6. STRESSES that highlighting the concept of European added value has a significant impact on future European cultural cooperation by making cultural actions more consistent, structured, and visible;
7. AGREES that the European added value of Community cultural action is generally understood as the synergy effects which emerge from European cooperation and which constitute a distinctive European dimension in addition to Member State level actions and policies in the field of culture;
8. AGREES that European added value is a dynamic concept and should therefore be implemented in a flexible way;
9. AGREES consequently that the European added value of cultural actions can be identified and evaluated cumulatively through the following points:
(i) Actions that encourage cooperation between Member States.
(ii) Actions that have a clear multilateral character.
(iii) Actions with objectives and effects that are better achieved at Community level than at Member State level.
(iv) Actions that address, reach and benefit primarily citizens in Europe, and furthermore enhance mutual knowledge of cultures.
(v) Actions that aim at being sustainable and at constituting a long-term contribution to the development of cooperation, integration, and cultures in Europe.
(vi) Actions that aim at broad visibility and accessibility;
10. INVITES the Member States and the Commission within their competences and responsibilities, to take into account the content of point 9 in order to achieve and ensure European added value in Community cultural action;
11. AGREES that the Council, until the end of 2004, should take stock of the follow up to points 9 and 10 and INVITES the Commission, in line with its competences, to participate in this process;
Mobility of persons and circulation of works in the cultural sector
12. RECALLING that the Council and the European Parliament on several occasions have stressed the importance of measures to promote mobility within the cultural sector most recently in the Council Resolution of 17 December 1999 on free movement and the European Parliament Resolution of 5 September 2001 on cultural cooperation in the European Union;
13. NOTING, inter alia, the report on The Exploitation and the Development of Job Potential in the Cultural Sector in the Age of Digitalisation and the study on Mobility and Free Movement of People and Products in the Cultural Sector, both published by the Commission, in June 2001 and June 2002 respectively, as well as the expert seminar on mobility in Århus in September 2002;
14. STRESSES that promotion of mobility of persons and circulation of works in the cultural sector are decisive factors in the dissemination of knowledge, experience, mutual inspiration, and cooperation. The issue of mobility and circulation will thus be an important tool to communicate the diversity of cultures in Europe and strengthen the cultural cooperation;
15. STRESSES that cultural industries in recent years have experienced major growth with increasing relevance to European economy and employment;
16. STRESSES that the cultural sector in Europe is characterised by a large number of small and medium-sized enterprises as well as various forms of employment and self-employment, and therefore the sector has a special need for networking, coordination, and dissemination of knowledge and information;
17. TAKING INTO ACCOUNT that some obstacles to mobility as well as ways to increase mobility apply specifically to the cultural sector, while most issues are to be dealt with in a broader and horizontal context, as mentioned for instance in the Conclusions of the European Council in Barcelona 15-16 March 2002;
18. UNDERLINES that in accordance with the Treaty establishing the European Community the Community is to take cultural aspects into account in its action and should therefore contribute to the creation of the necessary environment for increased mobility, NOTES the relevant activities already underway in a number of fora at Community level, and STRESSES the need for complementarity between them;
19. AGREES that the issues listed in the Annex form a basis for further initiatives and actions, and that the Council should regularly take stock of the work done until the end of 2004, including horizontal consideration of the relevant work in other policy areas, and INVITES the Commission, in line with its competences, to participate in this process;
20. INVITES THE MEMBER STATES AND THE COMMISSION, according to their respective competences, after due examination, to take concrete measures on Community and/or Member State level in order to ease or promote the mobility of persons and circulation of works in the cultural sector."
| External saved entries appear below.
Lemma CheckDestinationSchedule_nonempty (destinationID : Z) (launchpadID : string)
    (launchDate : Time) (w : World) (destinationIDs : list Z) :
  destinations_rows w = Rows destinationIDs →
  destinationIDs ≠ [] →
  ∃ expected,
    destinationIDs !! Z.to_nat (rotationIndex launchDate destinationIDs) = Some expected ∧
    CheckDestinationSchedule destinationID launchpadID launchDate w =
    (Done (bool_decide (destinationID = expected), None), [CallQueryDestinations]).
Proof.
  intros Hrows Hne.
  destruct (index_slice_in_range destinationIDs (rotationIndex launchDate destinationIDs) w)
    as (expected & Hlook & Hidx); [by apply rotationIndex_range|].
  exists expected. split; [done|].
  unfold CheckDestinationSchedule, mbind, IO_mbind, IO_bind, db_Query_destinations.
  rewrite Hrows.
  destruct destinationIDs as [|d ds]; [done|].
  change (length (d :: ds) =? 0)%nat with false. cbv iota.
  unfold rotationIndex, rotationWeekday in Hidx. cbv beta. rewrite Hidx.
  destruct (Z.eqb_spec destinationID expected) as [-> | Hd].
  - by rewrite bool_decide_eq_true_2.
  - by rewrite bool_decide_eq_false_2.
Qed.

Lemma CheckDestinationSchedule_run (destinationID : Z) (launchpadID : string)
    (launchDate : Time) (w : World) :
  CheckDestinationSchedule destinationID launchpadID launchDate w =
  (Done (scheduleResult (destinations_rows w) destinationID launchDate),
   [CallQueryDestinations]).
Proof.
  unfold scheduleResult.
  destruct (destinations_rows w) as [err|err|err|[|d ds]] eqn:Hrows;
    try (unfold CheckDestinationSchedule, mbind, IO_mbind, IO_bind,
           db_Query_destinations; by rewrite Hrows).
  destruct (CheckDestinationSchedule_nonempty destinationID launchpadID launchDate
              w (d :: ds) Hrows) as (expected & Hlook & Hrun); [done|].
  by rewrite Hrun, Hlook.
Qed.

Lemma Validate_zero (booking : Booking) (w : World) :
  IsZero (LaunchDate booking) || IsZero (Birthday booking) = true →
  Validate booking w = (Done (Rejected MissingFields), []).
Proof. intros H. unfold Validate. by rewrite H. Qed.

Lemma validateBooking_zero (booking : Booking) (w : World) :
  IsZero (LaunchDate booking) || IsZero (Birthday booking) = true →
  validateBooking booking w =
  (Done (false, Some (fmt_Errorf "launch date and birthday must be provided")), []).
Proof. intros H. unfold validateBooking. by rewrite H. Qed.

Lemma Validate_present (booking : Booking) (w : World) :
  IsZero (LaunchDate booking) || IsZero (Birthday booking) = false →
  Validate booking w =
  match feedResult (spacex_feed w) (LaunchpadID booking) (LaunchDate booking) with
  | (_, Some _) => (Done (Rejected UpstreamError), [CallHttpGet])
  | (false, None) => (Done (Rejected LaunchSiteConflict), [CallHttpGet])
  | (true, None) =>
      match scheduleResult (destinations_rows w) (DestinationID booking)
                           (LaunchDate booking) with
      | (_, Some _) =>
          (Done (Rejected UpstreamError), [CallHttpGet; CallQueryDestinations])
      | (false, None) =>
          (Done (Rejected DestinationRotationMismatch),
           [CallHttpGet; CallQueryDestinations])
      | (true, None) => (Done Accepted, [CallHttpGet; CallQueryDestinations])
      end
  end.
Proof.
  intros H. unfold Validate. rewrite H.
  unfold mbind, IO_mbind, IO_bind.
  rewrite CheckLaunchpadAvailability_run. fold (feedResult (spacex_feed w)
    (LaunchpadID booking) (LaunchDate booking)).
  destruct (feedResult _ _ _) as [[|] [err|]]; try reflexivity.
  cbn [negb]. cbv beta iota. rewrite CheckDestinationSchedule_run.
  by destruct (scheduleResult _ _ _) as [[|] [err|]].
Qed.

Lemma validateBooking_present (booking : Booking) (w : World) :
  IsZero (LaunchDate booking) || IsZero (Birthday booking) = false →
  validateBooking booking w =
  match feedResult (spacex_feed w) (LaunchpadID booking) (LaunchDate booking) with
  | (_, Some err) => (Done (false, Some err), [CallHttpGet])
  | (false, None) => (Done (false, None), [CallHttpGet])
  | (true, None) =>
      match scheduleResult (destinations_rows w) (DestinationID booking)
                           (LaunchDate booking) with
      | (_, Some err) =>
          (Done (false, Some err), [CallHttpGet; CallQueryDestinations])
      | (false, None) => (Done (false, None), [CallHttpGet; CallQueryDestinations])
      | (true, None) => (Done (true, None), [CallHttpGet; CallQueryDestinations])
      end
  end.
Proof.
  intros H. unfold validateBooking. rewrite H.
  unfold mbind, IO_mbind, IO_bind.
  rewrite CheckLaunchpadAvailability_run. fold (feedResult (spacex_feed w)
    (LaunchpadID booking) (LaunchDate booking)).
  destruct (feedResult _ _ _) as [[|] [err|]]; try reflexivity.
  cbn [negb]. cbv beta iota. rewrite CheckDestinationSchedule_run.
  by destruct (scheduleResult _ _ _) as [[|] [err|]].
Qed.

(** [Validate] labels the returns of [validateBooking] and changes nothing
    else: the two make the same calls, and [Accepted] is [(true, nil)], a
    site conflict or a rotation mismatch is [(false, nil)], missing fields
    or an upstream failure is [false] with an error. *)
Lemma Validate_labels_validateBooking (booking : Booking) (w : World) :
  (Validate booking w).2 = (validateBooking booking w).2 ∧
  match (Validate booking w).1, (validateBooking booking w).1 with
  | Done Accepted, Done (true, None) => True
  | Done (Rejected LaunchSiteConflict), Done (false, None) => True
  | Done (Rejected DestinationRotationMismatch), Done (false, None) => True
  | Done (Rejected MissingFields), Done (false, Some _) => True
  | Done (Rejected UpstreamError), Done (false, Some _) => True
  | _, _ => False
  end.
Proof.
  destruct (IsZero (LaunchDate booking) || IsZero (Birthday booking)) eqn:H.
  - by rewrite Validate_zero, validateBooking_zero.
  - rewrite Validate_present, validateBooking_present by done.
    destruct (feedResult _ _ _) as [[|] [err|]]; try done.
    by destruct (scheduleResult _ _ _) as [[|] [err|]].
Qed.

Lemma scanLaunches_cases (launchpadID : string) (launchDate : Time)
    (launches : list Launch) :
  scanLaunches launchpadID launchDate launches = (true, None) ∨
  scanLaunches launchpadID launchDate launches = (false, None).
Proof.
  induction launches as [|launch rest IH]; simpl; [by left|].
  destruct (time_Parse_RFC3339 (DateLocal launch)); [|done].
  destruct (_ && _); [by right|done].
Qed.

Lemma scanLaunches_conflict_iff (launchpadID : string) (launchDate : Time)
    (launches : list Launch) :
  scanLaunches launchpadID launchDate launches = (false, None) ↔
  ∃ launch dateLocal,
    launch ∈ launches ∧
    time_Parse_RFC3339 (DateLocal launch) = Some dateLocal ∧
    Launchpad launch = launchpadID ∧
    Date_of dateLocal = Date_of launchDate.
Proof.
  induction launches as [|launch rest IH]; simpl.
  - split; [done|]. intros (launch & t & Hin & _). by apply elem_of_nil in Hin.
  - destruct (time_Parse_RFC3339 (DateLocal launch)) as [dateLocal|] eqn:Hparse.
    + destruct (String.eqb_spec (Launchpad launch) launchpadID) as [Hpad | Hpad];
        [destruct (String.eqb_spec (Format_date dateLocal) (Format_date launchDate))
           as [Hfmt | Hfmt]|]; simpl.
      * split; [|done]. intros _. exists launch, dateLocal.
        split; [apply elem_of_cons; by left|].
        by rewrite <- Format_date_inj.
      * rewrite IH. split.
        -- intros (l & t & Hin & H). exists l, t. split; [|done].
           apply elem_of_cons. by right.
        -- intros (l & t & Hin & Hp & Hl & Hd).
           apply elem_of_cons in Hin as [-> | Hin]; [|by exists l, t].
           rewrite Hparse in Hp. injection Hp as ->.
           by apply Format_date_inj in Hd.
      * rewrite IH. split.
        -- intros (l & t & Hin & H). exists l, t. split; [|done].
           apply elem_of_cons. by right.
        -- intros (l & t & Hin & Hp & Hl & Hd).
           apply elem_of_cons in Hin as [-> | Hin]; [done|by exists l, t].
    + rewrite IH. split.
      * intros (l & t & Hin & H). exists l, t. split; [|done].
        apply elem_of_cons. by right.
      * intros (l & t & Hin & Hp & Hl & Hd).
        apply elem_of_cons in Hin as [-> | Hin]; [congruence|by exists l, t].
Qed.

Lemma scanLaunches_free_iff (launchpadID : string) (launchDate : Time)
    (launches : list Launch) :
  scanLaunches launchpadID launchDate launches = (true, None) ↔
  ¬ ∃ launch dateLocal,
      launch ∈ launches ∧
      time_Parse_RFC3339 (DateLocal launch) = Some dateLocal ∧
      Launchpad launch = launchpadID ∧
      Date_of dateLocal = Date_of launchDate.
Proof.
  rewrite <- scanLaunches_conflict_iff.
  destruct (scanLaunches_cases launchpadID launchDate launches) as [-> | ->];
    split; congruence.
Qed.

(** The scan does not see records whose timestamp does not parse. *)
Lemma scanLaunches_skips_unparseable (launchpadID : string) (launchDate : Time)
    (launches : list Launch) :
  scanLaunches launchpadID launchDate launches =
  scanLaunches launchpadID launchDate
    (filter (λ launch, is_Some (time_Parse_RFC3339 (DateLocal launch))) launches).
Proof.
  induction launches as [|launch rest IH]; [done|].
  rewrite filter_cons. simpl.
  destruct (time_Parse_RFC3339 (DateLocal launch)) as [dateLocal|] eqn:Hparse.
  - rewrite decide_True by done. simpl. rewrite Hparse. by rewrite IH.
  - rewrite decide_False; [done|]. by intros [? ?].
Qed.

Lemma CreateBookingHandler_error (booking : Booking) (w : World)
    (valid : bool) (err : error) (calls : list Call) :
  validateBooking booking w = (Done (valid, Some err), calls) →
  CreateBookingHandler (Some booking) w =
  (Done (http_Error "Internal Server Error" StatusInternalServerError), calls).
Proof.
  intros H. unfold CreateBookingHandler, mbind, IO_mbind, IO_bind.
  rewrite H. simpl. by rewrite app_nil_r.
Qed.

Lemma CreateBookingHandler_invalid (booking : Booking) (w : World)
    (calls : list Call) :
  validateBooking booking w = (Done (false, None), calls) →
  CreateBookingHandler (Some booking) w =
  (Done (http_Error "Flight is cancelled due to scheduling conflicts."
                    StatusBadRequest), calls).
Proof.
  intros H. unfold CreateBookingHandler, mbind, IO_mbind, IO_bind.
  rewrite H. simpl. by rewrite app_nil_r.
Qed.

Lemma IsZero_orb_false (t1 t2 : Time) :
  IsZero t1 = false → IsZero t2 = false → IsZero t1 || IsZero t2 = false.
Proof. by intros -> ->. Qed.

(** ** The destination rotation *)

(** C1. For a non-empty destination list the rotation check takes the
    weekday of the launch date counted from Monday = 0 to Sunday = 6, the
    index [weekday mod len(destinationIDs)], and returns [true] exactly when
    the requested destination is the identifier at that index; [Validate]
    then accepts, and otherwise rejects with [DestinationRotationMismatch].
    For destinations 1..7 and 2049-12-25 the expected destination is 6. *)
Theorem destination_rotation_check
    (destinationIDs : list Z) (destinationID : Z) (launchpadID : string)
    (launchDate : Time) (w : World) :
  destinationIDs ≠ [] →
  destinations_rows w = Rows destinationIDs →
  ((Weekday launchDate = Monday ∧ rotationWeekday launchDate = 0) ∨
   (Weekday launchDate = Tuesday ∧ rotationWeekday launchDate = 1) ∨
   (Weekday launchDate = Wednesday ∧ rotationWeekday launchDate = 2) ∨
   (Weekday launchDate = Thursday ∧ rotationWeekday launchDate = 3) ∨
   (Weekday launchDate = Friday ∧ rotationWeekday launchDate = 4) ∨
   (Weekday launchDate = Saturday ∧ rotationWeekday launchDate = 5) ∨
   (Weekday launchDate = Sunday ∧ rotationWeekday launchDate = 6)) ∧
  rotationIndex launchDate destinationIDs =
    rotationWeekday launchDate mod Z.of_nat (length destinationIDs) ∧
  ∃ expected,
    destinationIDs !! Z.to_nat (rotationIndex launchDate destinationIDs)
      = Some expected ∧
    (CheckDestinationSchedule destinationID launchpadID launchDate w).1 =
      Done (bool_decide (destinationID = expected), None) ∧
    (∀ booking,
        LaunchDate booking = launchDate →
        DestinationID booking = destinationID →
        IsZero (LaunchDate booking) = false →
        IsZero (Birthday booking) = false →
        (CheckLaunchpadAvailability (LaunchpadID booking) launchDate w).1
          = Done (true, None) →
        (Validate booking w).1 =
          Done (if bool_decide (destinationID = expected)
                then Accepted
                else Rejected DestinationRotationMismatch)) ∧
    (launchDate = testLaunchDate →
     Date_of launchDate = (2049, 12, 25) ∧
     Weekday launchDate = Saturday ∧
     (destinationIDs = weekDestinations → expected = 6)).
Proof.
  intros Hne Hrows. split; [|split].
  - pose proof (Weekday_range launchDate) as Hw.
    unfold rotationWeekday, Monday, Tuesday, Wednesday, Thursday, Friday,
      Saturday, Sunday.
    assert (Weekday launchDate = 0 ∨ Weekday launchDate = 1 ∨
            Weekday launchDate = 2 ∨ Weekday launchDate = 3 ∨
            Weekday launchDate = 4 ∨ Weekday launchDate = 5 ∨
            Weekday launchDate = 6) as Hcases by lia.
    destruct Hcases as [E|[E|[E|[E|[E|[E|E]]]]]]; rewrite E; simpl; tauto.
  - unfold rotationIndex. pose proof (rotationWeekday_range launchDate).
    apply Z.rem_mod_nonneg; [lia|].
    destruct destinationIDs; [done|simpl; lia].
  - destruct (CheckDestinationSchedule_nonempty destinationID launchpadID
                launchDate w destinationIDs Hrows Hne)
      as (expected & Hlook & Hrun).
    exists expected. split; [done|]. split; [by rewrite Hrun|]. split.
    + intros booking Hdate Hdest Hz1 Hz2 Hfree.
      rewrite CheckLaunchpadAvailability_run in Hfree. simpl in Hfree.
      injection Hfree as Hfree.
      rewrite Validate_present by (by apply IsZero_orb_false).
      rewrite Hdate, Hfree, Hdest. unfold scheduleResult. rewrite Hrows, Hlook.
      by destruct (bool_decide (destinationID = expected)).
    + intros ->. split; [reflexivity|]. split; [reflexivity|].
      intros ->. vm_compute in Hlook. by injection Hlook as <-.
Qed.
Interactive Media Content in Europe - Council Resolution
The Council adopted the following Resolution:
" THE COUNCIL OF THE EUROPEAN UNION,
NOTES the extensive use of interactive media especially among the younger generations whose everyday life, conditions and education are increasingly influenced by computers, internet and mobile communication services.
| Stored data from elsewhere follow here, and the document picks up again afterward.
(** X8: a thrown [null] or [undefined] is not handled: the catch block
    reads [err.response], the [TypeError] of that read escapes
    [fetchListings], and only the [finally] still runs.  The tokens and
    the error state are as before the throw. *)
Theorem fetchListings_nullish_error_escapes
    (user err : jsval) (refresh : outcome) (now : Z) (w : world) :
  nullish err = true →
  let '(c, w') := fetchListings user (Reject err) refresh now w in
  c = Throw (type_error err "response") ∧
  trace w' = trace w ++
    [SetLoadingListings true; SetListingsError VNull;
     Network GetActiveListings; SetLoadingListings false] ∧
  localStorage w' = localStorage w ∧
  dash w' = {| page := page (dash w); ebayToken := ebayToken (dash w);
               needsConnection := needsConnection (dash w);
               loadingListings := false; listingsError := VNull |}.
Proof.
  intros Hn.
  destruct w as [storage [p tok connect loading error] tr].
  unfold fetchListings. unfold_monad. cbn. rewrite Hn. cbn.
  rewrite <- !app_assoc. done.
Qed.

(** X9: when the coded 932 failure arrives while [user] is [null] or
    [undefined], reading [user.id] throws before the refresh call: no
    refresh request is sent, the tokens stay, and the text of that
    [TypeError] is what the dashboard shows. *)
Theorem fetchListings_expired_without_user
    (user data : jsval) (refresh : outcome) (now : Z) (w : world) :
  nullish user = true → token_expired_932 data →
  let message :=
    js_or (VStr (TypeError_message user "id"))
          (VStr "Error loading listings.") in
  let '(c, w') := fetchListings user (Resolve data) refresh now w in
  c = Normal () ∧
  trace w' = trace w ++
    [SetLoadingListings true; SetListingsError VNull;
     Network GetActiveListings; SetListingsError message;
     SetLoadingListings false] ∧
  localStorage w' = localStorage w ∧
  ebayToken (dash w') = ebayToken (dash w) ∧
  needsConnection (dash w') = needsConnection (dash w) ∧
  listingsError (dash w') = message.
Proof.
  intros Hu Hd. pose proof (token_expired_not_nullish _ Hd) as Hn.
  destruct Hd as [Hs H932].
  destruct w as [storage [p tok connect loading error] tr].
  unfold fetchListings, type_error. unfold_monad. cbn.
  rewrite Hn. cbn. rewrite Hs. cbn. rewrite H932, Hu. cbn.
  rewrite <- !app_assoc. done.
Qed.

(** *** The request budget of one run *)

Lemma refresh_requests_app (a b : list effect) :
  refresh_requests (a ++ b) = (refresh_requests a + refresh_requests b)%nat.
Proof.
  unfold refresh_requests. by rewrite List.filter_app, length_app.
Qed.

Lemma budget_ret {A} (n : nat) (a : A) : refreshes_at_most n (mret a).
Proof. intros w. exists []. rewrite app_nil_r. split; [ done | cbn; lia ]. Qed.

Lemma budget_throw {A} (n : nat) (e : jsval) :
  refreshes_at_most n (@throw A e).
Proof. intros w. exists []. rewrite app_nil_r. split; [ done | cbn; lia ]. Qed.

Lemma budget_bind {A B} (n k : nat) (m : M A) (f : A → M B) :
  refreshes_at_most n m → (∀ a, refreshes_at_most k (f a)) →
  refreshes_at_most (n + k) (m ≫= f).
Proof.
  intros Hm Hf w. destruct (Hm w) as (run & Ht & Hn).
  unfold mbind, M_bind. destruct (m w) as [[a | e] w1]; cbn in *.
  - destruct (Hf a w1) as (run' & Ht' & Hn'). exists (run ++ run').
    rewrite Ht', Ht, app_assoc, refresh_requests_app. split; [ done | lia ].
  - exists run. split; [ done | lia ].
Qed.

Lemma budget_try_catch {A} (n k : nat) (body : M A) (handler : jsval → M A) :
  refreshes_at_most n body → (∀ e, refreshes_at_most k (handler e)) →
  refreshes_at_most (n + k) (try_catch body handler).
Proof.
  intros Hm Hh w. destruct (Hm w) as (run & Ht & Hn).
  unfold try_catch. destruct (body w) as [[a | e] w1]; cbn in *.
  - exists run. split; [ done | lia ].
  - destruct (Hh e w1) as (run' & Ht' & Hn'). exists (run ++ run').
    rewrite Ht', Ht, app_assoc, refresh_requests_app. split; [ done | lia ].
Qed.

Lemma budget_try_finally {A} (n k : nat) (body : M A) (cleanup : M ()) :
  refreshes_at_most n body → refreshes_at_most k cleanup →
  refreshes_at_most (n + k) (try_finally body cleanup).
Proof.
  intros Hm Hc w. destruct (Hm w) as (run & Ht & Hn).
  unfold try_finally. destruct (body w) as [c w1]; cbn in *.
  destruct (Hc w1) as (run' & Ht' & Hn'). exists (run ++ run').
  destruct (cleanup w1) as [[[] | e] w2]; cbn in *;
    rewrite Ht', Ht, app_assoc, refresh_requests_app; (split; [ done | lia ]).
Qed.

Lemma budget_get (n : nat) (v : jsval) (name : string) :
  refreshes_at_most n (get v name).
Proof.
  unfold get. destruct (nullish v); [ apply budget_throw | apply budget_ret ].
Qed.

Lemma budget_await (n : nat) (r : request) (o : outcome) :
  ((if is_refresh_request (Network r) then 1 else 0) ≤ n)%nat →
  refreshes_at_most n (await r o).
Proof.
  intros Hn [storage d tr]. exists [Network r].
  split; [ by destruct o | ]. unfold refresh_requests. cbn.
  by destruct r.
Qed.

Lemma budget_setItem (n : nat) (key : string) (v : jsval) :
  refreshes_at_most n (setItem key v).
Proof. intros [storage d tr]. eexists [_]. split; [ done | cbn; lia ]. Qed.

Lemma budget_removeItem (n : nat) (key : string) :
  refreshes_at_most n (removeItem key).
Proof. intros [storage d tr]. eexists [_]. split; [ done | cbn; lia ]. Qed.

Lemma budget_update_dash (n : nat)
    (f : DashboardState → DashboardState) (e : effect) :
  is_refresh_request e = false → refreshes_at_most n (update_dash f e).
Proof.
  intros He [storage d tr]. exists [e]. split; [ done | ].
  unfold refresh_requests. cbn. rewrite He. cbn. lia.
Qed.

Ltac budget :=
  repeat first
    [ apply budget_ret | apply budget_throw | apply budget_get
    | apply budget_await; cbn; lia
    | apply budget_setItem | apply budget_removeItem
    | apply budget_update_dash; reflexivity
    | apply (budget_bind 0 0); [ | intros ? ]
    | apply (budget_bind 0 1);
      [ solve [ budget ] | intros ? ]
    | apply (budget_bind 1 0); [ | intros ? ]
    | match goal with
      | |- refreshes_at_most _ (if ?c then _ else _) => destruct c
      end ].

Lemma fetchListings_refresh_budget
    (user : jsval) (listings refresh : outcome) (now : Z) :
  refreshes_at_most 1 (fetchListings user listings refresh now).
Proof.
  unfold fetchListings, clear_tokens_and_show_connect, setEbayToken,
    setNeedsConnection, setLoadingListings, setListingsError.
  apply (budget_bind 0 1); [ budget | intros ? ].
  apply (budget_bind 0 1); [ budget | intros ? ].
  apply (budget_try_finally 1 0); [ | budget ].
  apply (budget_try_catch 1 0); [ | intros err; budget ].
  budget.
Qed.

(** X10: one run of [fetchListings] asks for the listings exactly once
    and calls the refresh endpoint at most once, on every input. *)
Theorem fetchListings_request_budget
    (user : jsval) (listings refresh : outcome) (now : Z) (w : world) :
  let run := effects_of (fetchListings user listings refresh now) w in
  listings_requests run = 1%nat ∧ (refresh_requests run ≤ 1)%nat.
Proof.
  cbn zeta.
  destruct (fetchListings_requests_once user listings refresh now w)
    as (run & Ht & Hn).
  destruct (fetchListings_refresh_budget user listings refresh now w)
    as (run' & Ht' & Hn').
  rewrite (effects_of_run _ w run Ht). split; [ done | ].
  rewrite Ht in Ht'. apply app_inv_head in Ht'. by subst run'.
Qed.

(** ** What the dashboard shows afterwards *)

(** X11: after a listings call rejected with a 401 the connect prompt is
    shown on every route; the token change makes React run the listings
    effect once more, and that run, finding no token, does nothing: the
    teardown does not fetch again. *)
Theorem unauthorized_ends_the_cycle
    (user token err : jsval) (refresh : outcome) (now : Z) (w : world) :
  truthy token = true → carries_401 err = true →
  let w' := (listings_effect user token (Reject err) refresh now w).2 in
  let run :=
    effects_of (listings_effect user token (Reject err) refresh now) w in
  listings_effect_reruns token run = true ∧
  (∀ pathname, Home_view (dash w') pathname = ConnectPrompt) ∧
  ∀ (listings' refresh' : outcome) (now' : Z),
    listings_effect user (ebayToken (dash w')) listings' refresh' now' w'
    = (Normal (), w').
Proof.
  intros Htok He. cbn zeta.
  assert (Hrun : listings_effect user token (Reject err) refresh now w
                 = fetchListings user (Reject err) refresh now w).
  { unfold listings_effect. by rewrite Htok. }
  pose proof (fetchListings_unauthorized user err refresh now w He) as Hf.
  rewrite (effects_of_run _ w _ (f_equal (λ r, trace r.2) (eq_trans Hrun Hf))).
  rewrite Hrun, Hf. cbn.
  split; [ destruct token as [ | | | [ | ] | | | ]; cbn in *; congruence
         | by split ].
Qed.

(** X12: a successful listings response on the [/home] route, with the
    connect prompt off, ends on the listings table at the current
    page. *)
Theorem view_after_success
    (user data : jsval) (refresh : outcome) (now : Z) (w : world) :
  needsConnection (dash w) = false →
  truthy (own_prop data "success") = true →
  Home_view (dash (fetchListings user (Resolve data) refresh now w).2) "/home"
  = Chrome (Some (ListingsPanel (page (dash w)))).
Proof.
  intros Hc Hs. assert (Hn : nullish data = false) by by destruct data.
  destruct w as [storage [p tok connect loading error] tr].
  cbn in Hc. subst connect.
  unfold fetchListings. unfold_monad. cbn. rewrite Hn. cbn. by rewrite Hs.
Qed.

(** X13: a failed listings response other than the coded 932 failure, on
    the [/home] route with the connect prompt off, ends on the error
    line with [data.error], or the fixed text, as its child, provided
    React accepts that value as a child; when [data.error] is, or as an
    array holds, a plain object, the render throws and no error line is
    shown. *)
Theorem view_after_plain_failure
    (user data : jsval) (refresh : outcome) (now : Z) (w : world) :
  needsConnection (dash w) = false →
  nullish data = false →
  truthy (own_prop data "success") = false →
  strict_eq_num (get_opt (elem0_opt (own_prop data "errors")) "errorId") 932
  = false →
  let message :=
    js_or (own_prop data "error") (VStr "Failed to load listings.") in
  Home_view (dash (fetchListings user (Resolve data) refresh now w).2) "/home"
  = if valid_child message
    then Chrome (Some (ErrorPanel message))
    else RenderThrows message.
Proof.
  intros Hc Hn Hs H932 message.
  destruct w as [storage [p tok connect loading error] tr].
  cbn in Hc. subst connect.
  unfold fetchListings. unfold_monad. cbn. rewrite Hn. cbn. rewrite Hs. cbn.
  rewrite H932. cbn. unfold Home_view. cbn. fold message.
  assert (Hshown : truthy message = true) by by apply js_or_truthy.
  by rewrite Hshown.
Qed.

(** ** The two global signals *)

(** X14: the [ebayTokenExpired] signal is a soft reset: the token and the
    error are dropped from the dashboard state and the connect prompt is
    shown on every route, but nothing is removed from storage; the
    listings effect, run again for the dropped token, does nothing. *)
Theorem handleTokenExpiry_soft_reset (w : world) :
  let '(c, w') := handleTokenExpiry w in
  c = Normal () ∧
  localStorage w' = localStorage w ∧
  trace w' = trace w ++
    [SetEbayToken VNull; SetNeedsConnection true; SetListingsError VNull] ∧
  dash w' = {| page := page (dash w); ebayToken := VNull;
               needsConnection := true;
               loadingListings := loadingListings (dash w);
               listingsError := VNull |} ∧
  (∀ pathname, Home_view (dash w') pathname = ConnectPrompt) ∧
  ∀ (user : jsval) (listings refresh : outcome) (now : Z),
    listings_effect user (ebayToken (dash w')) listings refresh now w'
    = (Normal (), w').
Proof.
  destruct w as [storage [p tok connect loading error] tr].
  unfold handleTokenExpiry. unfold_monad. cbn.
  rewrite <- !app_assoc. done.
Qed.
NOTES that the skills required in the information society are changing from passive reception of knowledge to active exploration and problem solving.
NOTES that interactive media can play an important role for individual enlightenment, innovation in the public and private sector and cultural diversity. The cultural and linguistic diversity in Europe can and should manifest itself in the interactive media content of the future for the benefit of the continued development of cultures in Europe.
NOTES that creative interactive media content at both a European and a global level constitute an important and growing market.
RECALLS the strategic goal set by the European Council in Lisbon on 23 and 24 March 2000 that the European Union should "become the most competitive and dynamic knowledge-based economy in the world capable of sustainable economic growth with more and better jobs and greater social cohesion".
RECALLS that the Council on several occasions has stressed the importance of the creative industries most recently the Council Resolution of 25 June 2002 on a new work plan on European cooperation in the field of culture 1(13) includes as priority topics encouragement to the development of cultural and creative industries in the Community and development and promotion of mobility of persons and circulation of works in the cultural sector.
WELCOMES the relevant studies and activities already underway in the Community as well as at Member State level.
STRESSES THE IMPORTANCE in the light of the development of the knowledge society and the development of cultural and creative industries to ensure quality in the content for the new media by combining artistic freedom, creativity, innovation as well as cultural and linguistic diversity. This is a cultural and audiovisual policy challenge that can also be viewed in connection with an industrial policy objective of promoting innovation and securing European businesses a fair share of the market for interactive media content.
STRESSES THE IMPORTANCE of consumer protection and youth protection in this context as well as the need to promote access of all citizens to interactive media.
CONSIDERS that because interactive media content is a growth sector with wide-ranging cultural and media policy perspectives but still largely at an initial stage when it comes to investments and revenues, there is a need for a stronger focus within both public and private sectors on such content as a new cultural, audiovisual and business phenomenon.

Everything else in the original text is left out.